Lemma walks_join d (texts : list string) :
  Forall (fun t => walks d (outside d) (explode t) (outside d)) texts ->
  walks d (outside d) (explode (Join texts ",")) (outside d).
Proof.
  unfold Join. induction 1 as [|t texts Ht Hts IH]; [by apply walks_nil|].
  destruct texts as [|t' texts]; [exact Ht|].
  change (String.concat "," (t :: t' :: texts))
    with (t +:+ ("," +:+ String.concat "," (t' :: texts))).
  rewrite !explode_app. eapply walks_app; [exact Ht|].
  eapply walks_app; [by apply walks_plain|exact IH].
Qed.

Lemma pretty_N_plain (n : N) : forallb plain (explode (pretty n)) = true.
Proof.
  assert (Hchar : forall x, plain (pretty_N_char x) = true).
  { intros x. unfold pretty_N_char. by repeat case_match. }
  unfold pretty, pretty_N. case_decide; [reflexivity|].
  assert (Hs : forallb plain (explode "") = true) by done. revert Hs.
  generalize "" as s. clear H. induction (N.lt_wf_0 n) as [n _ IH]; intros s Hs.
  destruct (decide (n = 0%N)) as [->|Hn]; [by rewrite pretty_N_go_0|].
  rewrite pretty_N_go_step by lia. apply IH.
  - by apply N.div_lt; [lia|].
  - cbn. by rewrite Hchar.
Qed.

Lemma pretty_Z_plain (z : Z) : forallb plain (explode (pretty z)) = true.
Proof.
  destruct z as [|p|p]; [reflexivity|apply pretty_N_plain|].
  change (pretty (Z.neg p)) with ("-" +:+ pretty (Npos p)). rewrite explode_app.
  cbn. apply pretty_N_plain.
Qed.

Section Balance.
Context (FormatFloat : float64 -> option string).
(** The text of a number is made of digits, signs, a point and an exponent. *)
Context (FormatFloat_plain : forall f t, FormatFloat f = Some t ->
  forallb plain (explode t) = true).

Lemma mapM_Forall {A B} (f : A -> option B) (P : B -> Prop) l k :
  Forall (fun a => forall b, f a = Some b -> P b) l -> mapM f l = Some k -> Forall P k.
Proof.
  intros Hl. revert k. induction Hl as [|a l Ha _ IH]; cbn; intros k H.
  - injection H as <-. constructor.
  - destruct (f a) as [b|]; cbn in H; [|done]. destruct (mapM f l) as [k'|]; [|done].
    cbn in H. injection H as <-. constructor; auto.
Qed.

Definition balanced (v : value) : Prop :=
  forall html t d, Marshal FormatFloat html v = Some t ->
  walks d (outside d) (explode t) (outside d).

Lemma walks_bracket d o c body :
  is_open o = true -> is_close c = true ->
  walks (d + 1) (outside (d + 1)) (explode body) (outside (d + 1)) ->
  walks d (outside d) (explode (String o "" +:+ body +:+ String c "")) (outside d).
Proof.
  intros Ho Hc Hb.
  assert (H1 : scan_step (outside d) o = outside (d + 1)).
  { unfold scan_step. cbn. rewrite Ho. unfold is_open in Ho.
    apply orb_true_iff in Ho as [->%bool_decide_eq_true | ->%bool_decide_eq_true]; done. }
  assert (H2 : scan_step (outside (d + 1)) c = outside d).
  { unfold scan_step. cbn. rewrite Hc. unfold is_close in Hc.
    replace (d + 1 - 1) with d by lia.
    apply orb_true_iff in Hc as [->%bool_decide_eq_true | ->%bool_decide_eq_true]; done. }
  rewrite !explode_app. cbn. apply walks_cons; [done|]. rewrite H1.
  eapply walks_app; [eapply walks_weaken; [exact Hb|lia]|].
  apply walks_cons; [cbn; lia|]. rewrite H2. by apply walks_nil.
Qed.

(** The members of an object, between its braces. *)
Definition members (html : bool) (keys : list string) (texts : list (string * string)) :=
  Join ((fun k => quote html k +:+ ":" +:+ default "" (assoc k texts)) <$> keys) ",".

Lemma walks_members d html keys texts :
  Forall (fun kt => walks d (outside d) (explode kt.2) (outside d)) texts ->
  walks d (outside d) (explode (members html keys texts)) (outside d).
Proof.
  intros Ht. apply walks_join, Forall_fmap, Forall_forall. intros k _. cbn.
  rewrite !explode_app. eapply walks_app; [apply walks_quote|].
  eapply walks_app; [by apply walks_plain|].
  induction Ht as [|[k' t] texts H _ IH]; cbn; [by apply walks_nil|].
  by case_decide.
Qed.

Lemma object_texts d html (kvs : list (string * value)) (texts : list (string * string)) :
  Forall (fun kv => balanced kv.2) kvs ->
  mapM (fun kv => t ← Marshal FormatFloat html kv.2; Some (kv.1, t)) kvs = Some texts ->
  Forall (fun kt => walks d (outside d) (explode kt.2) (outside d)) texts.
Proof.
  intros Hk Hm. eapply mapM_Forall; [|exact Hm]. eapply Forall_impl; [exact Hk|]. intros [k v] Hv [k' t].
  cbn. destruct (Marshal _ _ v) eqn:E; cbn; [|done]. intros [= <- <-]. by eapply Hv.
Qed.

Lemma Marshal_balanced v : balanced v.
Proof.
  induction v as [|b|n|f|s|vs IH|kvs IH] using value_ind_nested; intros html t d H; cbn in H.
  - injection H as <-. by apply walks_plain.
  - injection H as <-. destruct b; by apply walks_plain.
  - injection H as <-. apply walks_plain, pretty_Z_plain.
  - eapply walks_plain, FormatFloat_plain, H.
  - injection H as <-. apply walks_quote.
  - destruct (mapM _ vs) as [parts|] eqn:E; cbn in H; [|done]. injection H as <-.
    apply walks_bracket; [done..|]. apply walks_join. eapply mapM_Forall; [|exact E].
    eapply Forall_impl; [exact IH|]. intros v Hv t Ht. by eapply Hv.
  - destruct (mapM _ kvs) as [texts|] eqn:E; cbn in H; [|done]. injection H as <-.
    apply walks_bracket; [done..|]. apply walks_members. by eapply object_texts.
Qed.

(** The text of an object, with what lies between its braces. *)
Lemma object_text html kvs t :
  Marshal FormatFloat html (VObject kvs) = Some t ->
  exists body, explode t = "{"%char :: body ++ ["}"%char] /\
    walks 1 (outside 1) body (outside 1).
Proof.
  cbn. intros H. destruct (mapM _ kvs) as [texts|] eqn:E; cbn in H; [|done].
  injection H as <-. eexists. split.
  - rewrite !explode_app. reflexivity.
  - apply walks_members. eapply object_texts; [|exact E].
    apply Forall_forall. intros kv _. apply Marshal_balanced.
Qed.

(** Quote parity does not depend on where the scan starts. *)
Lemma scan_parity l q e d d' :
  sc_quoted (scan_run (Scan q e d) l) =
  xorb q (sc_quoted (scan_run (Scan false e d') l)).
Proof.
  assert (H : forall l st st', sc_escaped st = sc_escaped st' ->
    xorb (sc_quoted (scan_run st l)) (sc_quoted (scan_run st' l)) =
    xorb (sc_quoted st) (sc_quoted st')).
  { clear. induction l as [|c l IH]; intros st st' He; [done|]. cbn.
    unfold scan_run in *. rewrite IH; unfold scan_step; rewrite <-He;
      destruct (sc_escaped st) eqn:E; repeat case_match; cbn; try done;
      rewrite ?E, <-?He; try done.
    all: destruct (sc_quoted st), (sc_quoted st'); done. }
  specialize (H l (Scan q e d) (Scan false e d') eq_refl). cbn in H.
  destruct q, (sc_quoted (scan_run (Scan _ _ d) l)), (sc_quoted (scan_run (Scan false _ _) l));
    done.
Qed.

Lemma scan_colon st : sc_escaped (scan_step st ":"%char) = false.
Proof. unfold scan_step. destruct (sc_escaped st) eqn:E; [done|]. cbn. by repeat case_match. Qed.

(** No text of an object is the end of another one's, after a colon: outside
    the strings the brackets are open there, inside them the quotes are. *)
Lemma Marshal_object_suffix html1 html2 kvs1 kvs2 t1 t2 p :
  Marshal FormatFloat html1 (VObject kvs1) = Some t1 ->
  Marshal FormatFloat html2 (VObject kvs2) = Some t2 ->
  t1 <> p +:+ ":" +:+ t2.
Proof.
  intros H1 H2 ->. pose proof (fun d => Marshal_balanced _ _ _ d H2) as W2.
  destruct (object_text _ _ _ H1) as (b1 & T1 & B1).
  destruct (object_text _ _ _ H2) as (b2 & T2 & _).
  rewrite !explode_app in T1. destruct (explode p) as [|c p']; [done|].
  cbn in T1. injection T1 as -> T1.
  assert (Hb : b1 = (p' ++ [":"%char]) ++ "{"%char :: b2).
  { rewrite T2 in T1. change (":"%char :: ?l) with ([":"%char] ++ l) in T1.
    rewrite app_comm_cons, !app_assoc in T1. by apply app_inj_tail in T1 as [<- _]. }
  pose proof (proj2 B1 _ _ Hb) as Hd.
  assert (He : sc_escaped (scan_run (outside 1) (p' ++ [":"%char])) = false).
  { unfold scan_run. rewrite foldl_app. apply scan_colon. }
  assert (Hend : scan_run (scan_run (outside 1) (p' ++ [":"%char])) (explode t2) = outside 0).
  { rewrite T2. unfold scan_run. rewrite <-foldl_app, app_comm_cons, app_assoc, <-Hb, foldl_app.
    rewrite (proj1 B1 : foldl scan_step (outside 1) b1 = _). reflexivity. }
  destruct (scan_run (outside 1) (p' ++ [":"%char])) as [q e D]. cbn in He, Hd. subst e.
  destruct q.
  - pose proof (scan_parity (explode t2) true false D D) as Hp.
    rewrite Hend, (proj1 (W2 D)) in Hp. done.
  - rewrite (proj1 (W2 D)) in Hend. injection Hend as ->. lia.
Qed.
End Balance.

* _WHAT NEEDS TO BE DONE_
In the data above, find each line that has the word "clear" and copy it out.

* _ANSWER SPACE_
  generalize "" as s. clear H. induction (N.lt_wf_0 n) as [n _ IH]; intros s Hs.
  { clear. induction l as [|c l IH]; intros st st' He; [done|]. cbn.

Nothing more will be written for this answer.